Lemma strided_mask_zeros : (S w <= max)%nat ->
  strided_mask (concat (map f (seq 0 rows))) rows w max (replicate (rows * max) 0) = Ok (concat (map first_row (seq 0 rows))).
Proof.
  intros Hm. set (d0 := replicate (rows * max) 0). assert (length d0 = rows * max)%nat as Hd0 by apply length_replicate.
  assert (∀ k, (k <= rows)%nat -> length (concat (map first_row (seq 0 k))) = k * max)%nat as Hl.
  { intros k Hk. apply length_concat_map. intros i Hi. apply length_first_row; lia. }
  unfold strided_mask. match goal with |- for_ _ ?F _ = _ =>
    destruct (for_inv (fun k d => d = filled (concat (map first_row (seq 0 k))) d0) rows F d0) as (d & E & Hd) end.
  - done.
  - intros i d Hi ->. pose proof (row_bound i rows max Hi) as Hb. pose proof (Hl i ltac:(lia)) as Hli.
    match goal with |- context [for_ w ?F ?x] =>
      destruct (for_inv (fun j d => d = filled (concat (map first_row (seq 0 i)) ++ take j (f i)) d0) w F x) as (d & E & Hd) end.
    + by rewrite app_nil_r.
    + intros j d Hj ->. assert (length (f i) = w) as Hfi by (by apply Hf).
      destruct (lookup_lt_is_Some_2 (f i) j) as [x Hx]; [lia|].
      rewrite (get_Some _ _ x), bind_Ok.
      * rewrite put_next by (rewrite length_app, Hli, length_take; lia). eexists. split; [reflexivity|].
        by rewrite (take_S_r _ _ x Hx), app_assoc.
      * rewrite <- (concat_map_row f w rows i Hf Hi) in Hx. by rewrite lookup_window in Hx.
    + rewrite E, bind_Ok, Hd. rewrite take_ge by (rewrite Hf; lia).
      rewrite put_next by (rewrite length_app, Hli, Hf; lia). eexists. split; [reflexivity|].
      rewrite concat_map_S. unfold first_row at 2, d0.
      rewrite <- (filled_zeros _ _ (max - S w)) by (rewrite !length_app, Hli, Hf by done; simpl; lia). by rewrite <- !app_assoc.
  - rewrite E, Hd. f_equal. apply filled_full. rewrite Hl; lia.
Qed.

(* one launch that only sets a cell of every row *)
Lemma update_only_ok (order : nat -> list nat) {Ho : Schedule order} (g : nat -> list Z) (cur : nat) old :
  (∀ i, (i < rows)%nat -> length (g i) = max) -> (cur < max)%nat -> Z.of_nat (rows * max) <= INT_MAX ->
  Launch_UpdateAttentionMask order old (Z.of_nat rows) (Z.of_nat cur) (Z.of_nat max) true (concat (map g (seq 0 rows))) =
  Ok (concat (map (fun i => <[cur := 1]> (g i)) (seq 0 rows))).
Proof.
  intros Hg Hcur Hint. unfold INT_MAX in Hint. unfold Launch_UpdateAttentionMask.
  rewrite (launch_1_cells order (fun i => i * max + cur)%nat (fun _ _ => Ok 1)).
  - set (g' := fun i => <[cur := 1]> (g i)). match goal with |- for_ _ ?F ?x = _ =>
      destruct (for_inv (fun k d => d = concat (map g' (seq 0 k)) ++ concat (map g (seq k (rows - k)))) rows F x) as (d' & -> & ->) end.
    + by rewrite Nat.sub_0_r.
    + intros i d Hi ->. assert (length (concat (map g' (seq 0 i))) = i * max)%nat as Hl.
      { apply length_concat_map. intros k Hk. unfold g'. rewrite length_insert. apply Hg. lia. }
      rewrite concat_map_S. replace (rows - i)%nat with (S (rows - S i)) by lia. cbn [seq map concat].
      rewrite <- write_cell by (intros; apply no_throw_Ok). rewrite bind_Ok, <- Hl, put_seg by (rewrite Hg; lia).
      eexists. split; [reflexivity|]. by rewrite <- app_assoc.
    + rewrite Nat.sub_diag. simpl. by rewrite app_nil_r.
  - intros i x. apply no_throw_Ok.
  - intros i d Hi. unfold UpdateAttentionMask_kernel. rewrite (proj2 (Z.ltb_lt _ _)) by lia.
    pose proof (row_index i rows cur max Hi Hcur) as B. rewrite <- Nat2Z.inj_mul.
    rewrite chk32_ok, bind_Ok by (unfold INT_MIN, INT_MAX; lia). rewrite <- Nat2Z.inj_add.
    rewrite chk32_ok, bind_Ok by (unfold INT_MIN, INT_MAX; lia). rewrite putZ_put, Nat2Z.id by lia.
    by rewrite <- write_cell by (intros; apply no_throw_Ok).
  - intros i j Hi Hj Hne E. apply row_index_inj in E as [E _]; [done|lia..].
  - unfold INT_MAX. nia.
Qed.
End captured.
(* the hypothesis buffer holds the sum of the lengths from the prompt's to the maximum *)
Lemma per_beam_spec (max_length_ sequence_length : nat) :
  let m := Z.of_nat max_length_ in let q := Z.of_nat sequence_length in
  0 < sequence_length -> sequence_length <= max_length_ -> (m * (m + 1) <= INT_MAX)%Z ->
  ∃ pb, per_beam max_length_ q = Ok pb ∧ (2 * pb = m * (m + 1) - (q - 1) * q)%Z ∧ (0 <= pb <= INT_MAX)%Z.
Proof.
  intros m q Hseq Hle Hm. unfold per_beam. fold m.
  assert (0 < q <= m)%Z as Hq by lia.
  assert (0 <= (q - 1) * q <= m * (m + 1))%Z as Hqq by nia.
  rewrite (chk32_ok (m + 1)), bind_Ok by (unfold INT_MIN, INT_MAX in *; nia).
  rewrite (chk32_ok (m * (m + 1))), bind_Ok by (unfold INT_MIN, INT_MAX in *; nia). unfold INT_MAX in *.
  rewrite (chk32_ok (q - 1)), bind_Ok by (unfold INT_MIN, INT_MAX; nia).
  rewrite (chk32_ok ((q - 1) * q)), bind_Ok by (unfold INT_MIN, INT_MAX; nia).
  rewrite (chk32_ok (m * (m + 1) - (q - 1) * q)), bind_Ok by (unfold INT_MIN, INT_MAX; nia).
  eexists. split; [reflexivity|]. rewrite Z.quot_div_nonneg by lia.
  assert (∃ a, m * (m + 1) - (q - 1) * q = a * 2)%Z as [a Ea]; [|rewrite Ea, Z.div_mul by lia; lia].
  destruct (Z.Even_or_Odd m) as [[a Ha]|[a Ha]], (Z.Even_or_Odd q) as [[b Hb]|[b Hb]]; rewrite Ha, Hb.
  - exists (a * (2 * a + 1) - (2 * b - 1) * b)%Z. lia.
  - exists (a * (2 * a + 1) - b * (2 * b + 1))%Z. lia.
  - exists ((2 * a + 1) * (a + 1) - (2 * b - 1) * b)%Z. lia.
  - exists ((2 * a + 1) * (a + 1) - b * (2 * b + 1))%Z. lia.
Qed.

(* every beam but the first of its entry starts at -1e9 *)
Lemma first_beams_loop (batch_size_ num_beams_ : nat) :
  let B := batch_size_ * num_beams_ in
  ∃ sc, for_ batch_size_ (fun i sc => for_ (num_beams_ - 1) (fun j sc =>
          put sc (i * num_beams_ + S j) (f32_of_Z (-1000000000))) sc) (replicate B f0) = Ok sc ∧ length sc = B ∧
    ∀ batch beam, batch < batch_size_ -> beam < num_beams_ ->
      sc !! (batch * num_beams_ + beam) = Some (if decide (beam = 0) then f0 else f32_of_Z (-1000000000)).
Proof.
  intros B. destruct (for_inv (fun k sc => length sc = B ∧ ∀ b r, b < batch_size_ -> r < num_beams_ ->
      sc !! (b * num_beams_ + r) = Some (if decide (b < k ∧ r ≠ 0) then f32_of_Z (-1000000000) else f0))
    batch_size_ (fun i sc => for_ (num_beams_ - 1) (fun j sc =>
          put sc (i * num_beams_ + S j) (f32_of_Z (-1000000000))) sc) (replicate B f0)) as (sc & E & Hl & Hsc).
  - split; [by rewrite length_replicate|]. intros b r Hb Hr. rewrite decide_False by lia.
    apply lookup_replicate_2. by apply row_index.
  - intros i sc Hi [Hl Hsc]. pose proof (row_bound i batch_size_ num_beams_ Hi).
    destruct (for_inv (fun k sc' => length sc' = B ∧ ∀ b r, b < batch_size_ -> r < num_beams_ ->
        sc' !! (b * num_beams_ + r)
          = if decide (b = i ∧ 0 < r <= k) then Some (f32_of_Z (-1000000000)) else sc !! (b * num_beams_ + r))
      (num_beams_ - 1) (fun j sc => put sc (i * num_beams_ + S j) (f32_of_Z (-1000000000))) sc) as (sc' & E & Hl' & Hsc').
    + split; [done|]. intros b r Hb Hr. by rewrite decide_False by lia.
    + intros j t Hj [Ht Hp]. rewrite put_lt by (unfold B in *; lia). eexists. split; [done|].
      split; [by rewrite length_insert|]. intros b r Hb Hr. destruct (decide (b = i ∧ r = S j)) as [[-> ->]|Hne].
      * rewrite list_lookup_insert_eq by (unfold B in *; lia). by rewrite decide_True by lia.
      * rewrite list_lookup_insert_ne, Hp; [|done|done|].
        -- destruct (decide (b = i ∧ 0 < r <= j)), (decide (b = i ∧ 0 < r <= S j)); done || lia.
        -- intros Eq. destruct (row_index_inj num_beams_ i b (S j) r); lia.
    + exists sc'. split; [done|]. split; [done|]. intros b r Hb Hr. rewrite Hsc', Hsc by done.
      repeat case_decide; try done; lia.
  - exists sc. split; [done|]. split; [done|]. intros b r Hb Hr. rewrite Hsc by done.
    repeat case_decide; try done; lia.
Qed.
(** ** Search_Cpu *)
Record Search_Cpu := mkSearchCpu {
  sequence_lengths_ : list (option Z);
  next_tokens_ : list Z;
  next_token_scores_ : list f32;
  sequences : Sequences;
  search_done_ : bool }.

Definition set_next_tokens (t : list Z) (c : Search_Cpu) : Search_Cpu :=
  mkSearchCpu (sequence_lengths_ c) t (next_token_scores_ c) (sequences c) (search_done_ c).
Definition set_scores (l : list f32) (c : Search_Cpu) : Search_Cpu :=
  mkSearchCpu (sequence_lengths_ c) (next_tokens_ c) l (sequences c) (search_done_ c).
Definition set_sequences (q : Sequences) (c : Search_Cpu) : Search_Cpu :=
  mkSearchCpu (sequence_lengths_ c) (next_tokens_ c) (next_token_scores_ c) q (search_done_ c).
Definition set_done (b : bool) (c : Search_Cpu) : Search_Cpu :=
  mkSearchCpu (sequence_lengths_ c) (next_tokens_ c) (next_token_scores_ c) (sequences c) b.

Section search.
Context (p : GeneratorParams).
(* the sizes; the constructor of [Generator] checks those of the batch, the vocabulary
   and the maximum length to be positive *)
Definition n_batch : nat := Z.to_nat (batch_size p).
Definition n_beams : nat := Z.to_nat (num_beams (gp_search p)).
Definition n_vocab : nat := Z.to_nat (gp_vocab_size p).
Definition n_max : nat := Z.to_nat (max_length (gp_search p)).

Definition Search_Cpu_new : outcome Search_Cpu :=
  seqs ← Sequences_new (prompt p) n_batch n_beams n_max;
  bb ← BatchBeamSize p;
  Ok (mkSearchCpu (uninit (Z.to_nat bb)) [] [] seqs false).

Definition SetLogits (logits : list f32) (c : Search_Cpu) : Search_Cpu := set_scores logits c.
Definition search_length (c : Search_Cpu) : nat := GetSequenceLength (sequences c).

Definition GetScores (batch_beam_index : nat) (c : Search_Cpu) : outcome (list f32) :=
  bb ← BatchBeamSize p;
  _ ← assert_ (Z.of_nat batch_beam_index <? bb)%Z;
  subspan (next_token_scores_ c) (batch_beam_index * n_vocab) n_vocab.

Definition put_scores (batch_beam_index : nat) (scores : list f32) (c : Search_Cpu) : outcome Search_Cpu :=
  l ← blit (next_token_scores_ c) (batch_beam_index * n_vocab) scores; Ok (set_scores l c).

Definition ApplyMinLength (min_length : Z) (c : Search_Cpu) : outcome Search_Cpu :=
  if (min_length <=? Z.of_nat (search_length c))%Z then Ok c else
  bb ← BatchBeamSize p;
  for_ (Z.to_nat bb) (fun i c =>
      beam_token_scores ← GetScores i c;
      beam_token_scores ← putZ beam_token_scores (gp_eos_token_id p) f32_lowest;
      put_scores i beam_token_scores c) c.

Definition penalise (penalty score : f32) : f32 :=
  if flt score f0 then fmul score penalty else fdiv score penalty.

Section penalty.
Context (unordered : list Z -> list Z).
Definition ApplyRepetitionPenalty (penalty : f32) (c : Search_Cpu) : outcome Search_Cpu :=
  if feq penalty f1 then Ok c else
  bb ← BatchBeamSize p;
  for_ (Z.to_nat bb) (fun i c =>
      beam_token_scores ← GetScores i c;
      beam_token_scores ← (
        sequence ← GetSequence (sequences c) i;
        for_each (fun word_id l =>
          score ← getZ l word_id;
          putZ l word_id (penalise penalty score)) (unordered sequence) beam_token_scores);
      put_scores i beam_token_scores c) c.
End penalty.

(** ** Greedy search and sampling *)
Section greedy.
Context {G : Type}.

Record GreedySearch_Cpu := mkGreedy {
  g_cpu : Search_Cpu;
  eos_seen_ : list bool;
  g_not_done_count_ : Z;
  gen_ : G }.

Definition set_cpu (c : Search_Cpu) (s : GreedySearch_Cpu) : GreedySearch_Cpu :=
  mkGreedy c (eos_seen_ s) (g_not_done_count_ s) (gen_ s).
Definition set_gen (g : G) (s : GreedySearch_Cpu) : GreedySearch_Cpu :=
  mkGreedy (g_cpu s) (eos_seen_ s) (g_not_done_count_ s) g.

Definition GreedySearch_Cpu_new (seed : Z -> G) (random : G) : outcome GreedySearch_Cpu :=
  c ← Search_Cpu_new;
  let gen := if (random_seed (gp_search p) =? -1)%Z then random else seed (random_seed (gp_search p)) in
  Ok (mkGreedy (set_next_tokens (replicate n_batch 0%Z) c) (replicate n_batch false) (batch_size p) gen).

Definition SetNextToken (batch_id : nat) (token : Z) (s : GreedySearch_Cpu) : outcome GreedySearch_Cpu :=
  tokens ← put (next_tokens_ (g_cpu s)) batch_id token;
  let s := set_cpu (set_next_tokens tokens (g_cpu s)) s in
  if (token =? gp_eos_token_id p)%Z then
    seen ← put (eos_seen_ s) batch_id true;
    count ← chk32 (g_not_done_count_ s - 1);
    Ok (mkGreedy (if (count =? 0)%Z then set_done true (g_cpu s) else g_cpu s) seen count (gen_ s))
  else Ok s.

Definition AppendNextTokensToSequences (s : GreedySearch_Cpu) : outcome GreedySearch_Cpu :=
  seqs ← AppendNextTokenToSequences (sequences (g_cpu s)) (next_tokens_ (g_cpu s));
  let c := set_sequences seqs (g_cpu s) in
  Ok (set_cpu (if (Z.of_nat (GetSequenceLength seqs) =? max_length (gp_search p))%Z then set_done true c else c) s).

(* a way to choose the token of an entry: the scores it leaves behind, the token
   and the generator *)
Definition chooser : Type := list f32 -> G -> outcome (list f32 * Z * G).

(* the part of the loops over the entries that follows the end of sequence check *)
Definition choose_entry (pick : chooser) (batch_id : nat) (s : GreedySearch_Cpu) : outcome GreedySearch_Cpu :=
  scores ← subspan (next_token_scores_ (g_cpu s)) (batch_id * n_vocab) n_vocab;
  '((scores, token, gen) : list f32 * Z * G) ← pick scores (gen_ s);
  c ← put_scores batch_id scores (g_cpu s);
  SetNextToken batch_id token (set_gen gen (set_cpu c s)).

Definition PadIfAlreadyEOS (batch_id : nat) (s : GreedySearch_Cpu) : outcome (bool * GreedySearch_Cpu) :=
  seen ← get (eos_seen_ s) batch_id;
  if (seen : bool) then
    tokens ← put (next_tokens_ (g_cpu s)) batch_id (gp_pad_token_id p);
    Ok (true, set_cpu (set_next_tokens tokens (g_cpu s)) s)
  else Ok (false, s).

Definition next_entry (pick : chooser) (batch_id : nat) (s : GreedySearch_Cpu) : outcome GreedySearch_Cpu :=
  '((padded, s) : bool * GreedySearch_Cpu) ← PadIfAlreadyEOS batch_id s;
  if padded then Ok s else choose_entry pick batch_id s.

Definition argmax : chooser := fun scores g => Ok (scores, Z.of_nat (max_element scores), g).

Definition SelectTop (s : GreedySearch_Cpu) : outcome GreedySearch_Cpu :=
  s ← for_ n_batch (next_entry argmax) s;
  AppendNextTokensToSequences s.

Context (exp : f32 -> f32) (uniform : f32 -> G -> f32 * G) (discrete : list f32 -> G -> nat * G).
Context (sort partial_sort : nat -> list f32 -> list nat).

(* the first index at which the threshold is used up *)
Fixpoint first_exceeding (scores : list f32) (indices : list nat) (threshold : f32) (token : nat) : outcome nat :=
  match indices with
  | [] => Ok token
  | i :: indices =>
      x ← get scores i;
      let threshold := fsub threshold x in
      if flt f0 threshold then first_exceeding scores indices threshold token else Ok i
  end.

Definition choose_top_k (k : nat) (temperature : f32) : chooser := fun scores g =>
  scores ← SoftMax exp scores temperature;
  if length scores <? k then Undef else
  let indices := partial_sort k scores in
  let '(i, g) := discrete (take k scores) g in
  token ← get indices i;
  Ok (scores, Z.of_nat token, g).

▸ **BRIEF**: Write out exactly the lines above from the line with "i * max)%nat as Hl." through the line with "length_concat_map. intros k", both of them included, and leave out all other lines.

▸ **WRITTEN ANSWER**:
    + intros i d Hi ->. assert (length (concat (map g' (seq 0 i))) = i * max)%nat as Hl.
      { apply length_concat_map. intros k Hk. unfold g'. rewrite length_insert. apply Hg. lia. }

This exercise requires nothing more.